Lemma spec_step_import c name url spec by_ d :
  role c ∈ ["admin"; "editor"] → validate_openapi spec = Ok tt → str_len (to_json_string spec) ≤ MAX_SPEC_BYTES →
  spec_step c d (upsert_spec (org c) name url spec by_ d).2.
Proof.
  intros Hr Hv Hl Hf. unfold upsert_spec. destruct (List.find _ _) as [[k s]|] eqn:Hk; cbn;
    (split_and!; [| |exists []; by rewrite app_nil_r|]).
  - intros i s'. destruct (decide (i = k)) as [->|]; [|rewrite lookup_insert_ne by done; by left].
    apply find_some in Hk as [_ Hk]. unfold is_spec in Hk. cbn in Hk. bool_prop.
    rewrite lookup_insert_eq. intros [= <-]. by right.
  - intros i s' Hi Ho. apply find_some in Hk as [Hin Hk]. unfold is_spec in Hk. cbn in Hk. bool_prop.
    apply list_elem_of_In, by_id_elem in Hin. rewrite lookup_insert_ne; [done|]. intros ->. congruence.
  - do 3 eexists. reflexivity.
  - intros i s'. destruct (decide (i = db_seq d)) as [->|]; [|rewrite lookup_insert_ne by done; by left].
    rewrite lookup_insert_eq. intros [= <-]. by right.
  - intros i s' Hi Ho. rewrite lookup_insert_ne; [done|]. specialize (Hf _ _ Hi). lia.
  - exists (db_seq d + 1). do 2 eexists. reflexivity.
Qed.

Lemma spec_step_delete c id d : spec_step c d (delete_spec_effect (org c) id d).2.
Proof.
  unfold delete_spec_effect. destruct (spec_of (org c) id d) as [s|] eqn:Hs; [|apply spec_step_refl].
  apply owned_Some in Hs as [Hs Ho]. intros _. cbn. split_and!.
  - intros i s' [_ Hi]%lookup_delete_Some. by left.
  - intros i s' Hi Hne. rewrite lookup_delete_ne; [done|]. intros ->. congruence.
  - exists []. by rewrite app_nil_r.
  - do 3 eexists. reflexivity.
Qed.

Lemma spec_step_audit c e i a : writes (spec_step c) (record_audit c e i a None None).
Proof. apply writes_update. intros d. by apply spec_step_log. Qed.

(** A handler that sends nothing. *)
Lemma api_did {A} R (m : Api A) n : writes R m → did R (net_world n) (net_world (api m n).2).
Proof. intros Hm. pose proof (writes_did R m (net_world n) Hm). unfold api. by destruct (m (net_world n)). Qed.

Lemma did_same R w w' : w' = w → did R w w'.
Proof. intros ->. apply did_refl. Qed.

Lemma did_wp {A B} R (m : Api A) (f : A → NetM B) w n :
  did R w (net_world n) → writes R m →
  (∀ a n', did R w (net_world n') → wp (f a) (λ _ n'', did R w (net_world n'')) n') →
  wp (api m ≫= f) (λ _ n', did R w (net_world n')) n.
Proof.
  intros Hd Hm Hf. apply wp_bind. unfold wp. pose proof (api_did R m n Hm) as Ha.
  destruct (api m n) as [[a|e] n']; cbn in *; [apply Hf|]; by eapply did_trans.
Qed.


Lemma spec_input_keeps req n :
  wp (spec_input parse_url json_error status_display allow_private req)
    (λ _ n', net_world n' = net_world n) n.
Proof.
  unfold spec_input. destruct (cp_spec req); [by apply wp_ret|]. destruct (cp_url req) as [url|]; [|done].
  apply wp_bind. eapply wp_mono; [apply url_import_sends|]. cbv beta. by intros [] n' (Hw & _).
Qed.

********************

*Task description*
Return the full listing, word for word.

*Answer to this task*
Lemma spec_step_import c name url spec by_ d :
  role c ∈ ["admin"; "editor"] → validate_openapi spec = Ok tt → str_len (to_json_string spec) ≤ MAX_SPEC_BYTES →
  spec_step c d (upsert_spec (org c) name url spec by_ d).2.
Proof.
  intros Hr Hv Hl Hf. unfold upsert_spec. destruct (List.find _ _) as [[k s]|] eqn:Hk; cbn;
    (split_and!; [| |exists []; by rewrite app_nil_r|]).
  - intros i s'. destruct (decide (i = k)) as [->|]; [|rewrite lookup_insert_ne by done; by left].
    apply find_some in Hk as [_ Hk]. unfold is_spec in Hk. cbn in Hk. bool_prop.
    rewrite lookup_insert_eq. intros [= <-]. by right.
  - intros i s' Hi Ho. apply find_some in Hk as [Hin Hk]. unfold is_spec in Hk. cbn in Hk. bool_prop.
    apply list_elem_of_In, by_id_elem in Hin. rewrite lookup_insert_ne; [done|]. intros ->. congruence.
  - do 3 eexists. reflexivity.
  - intros i s'. destruct (decide (i = db_seq d)) as [->|]; [|rewrite lookup_insert_ne by done; by left].
    rewrite lookup_insert_eq. intros [= <-]. by right.
  - intros i s' Hi Ho. rewrite lookup_insert_ne; [done|]. specialize (Hf _ _ Hi). lia.
  - exists (db_seq d + 1). do 2 eexists. reflexivity.
Qed.

Lemma spec_step_delete c id d : spec_step c d (delete_spec_effect (org c) id d).2.
Proof.
  unfold delete_spec_effect. destruct (spec_of (org c) id d) as [s|] eqn:Hs; [|apply spec_step_refl].
  apply owned_Some in Hs as [Hs Ho]. intros _. cbn. split_and!.
  - intros i s' [_ Hi]%lookup_delete_Some. by left.
  - intros i s' Hi Hne. rewrite lookup_delete_ne; [done|]. intros ->. congruence.
  - exists []. by rewrite app_nil_r.
  - do 3 eexists. reflexivity.
Qed.

Lemma spec_step_audit c e i a : writes (spec_step c) (record_audit c e i a None None).
Proof. apply writes_update. intros d. by apply spec_step_log. Qed.

(** A handler that sends nothing. *)
Lemma api_did {A} R (m : Api A) n : writes R m → did R (net_world n) (net_world (api m n).2).
Proof. intros Hm. pose proof (writes_did R m (net_world n) Hm). unfold api. by destruct (m (net_world n)). Qed.

Lemma did_same R w w' : w' = w → did R w w'.
Proof. intros ->. apply did_refl. Qed.

Lemma did_wp {A B} R (m : Api A) (f : A → NetM B) w n :
  did R w (net_world n) → writes R m →
  (∀ a n', did R w (net_world n') → wp (f a) (λ _ n'', did R w (net_world n'')) n') →
  wp (api m ≫= f) (λ _ n', did R w (net_world n')) n.
Proof.
  intros Hd Hm Hf. apply wp_bind. unfold wp. pose proof (api_did R m n Hm) as Ha.
  destruct (api m n) as [[a|e] n']; cbn in *; [apply Hf|]; by eapply did_trans.
Qed.


Lemma spec_input_keeps req n :
  wp (spec_input parse_url json_error status_display allow_private req)
    (λ _ n', net_world n' = net_world n) n.
Proof.
  unfold spec_input. destruct (cp_spec req); [by apply wp_ret|]. destruct (cp_url req) as [url|]; [|done].
  apply wp_bind. eapply wp_mono; [apply url_import_sends|]. cbv beta. by intros [] n' (Hw & _).
Qed.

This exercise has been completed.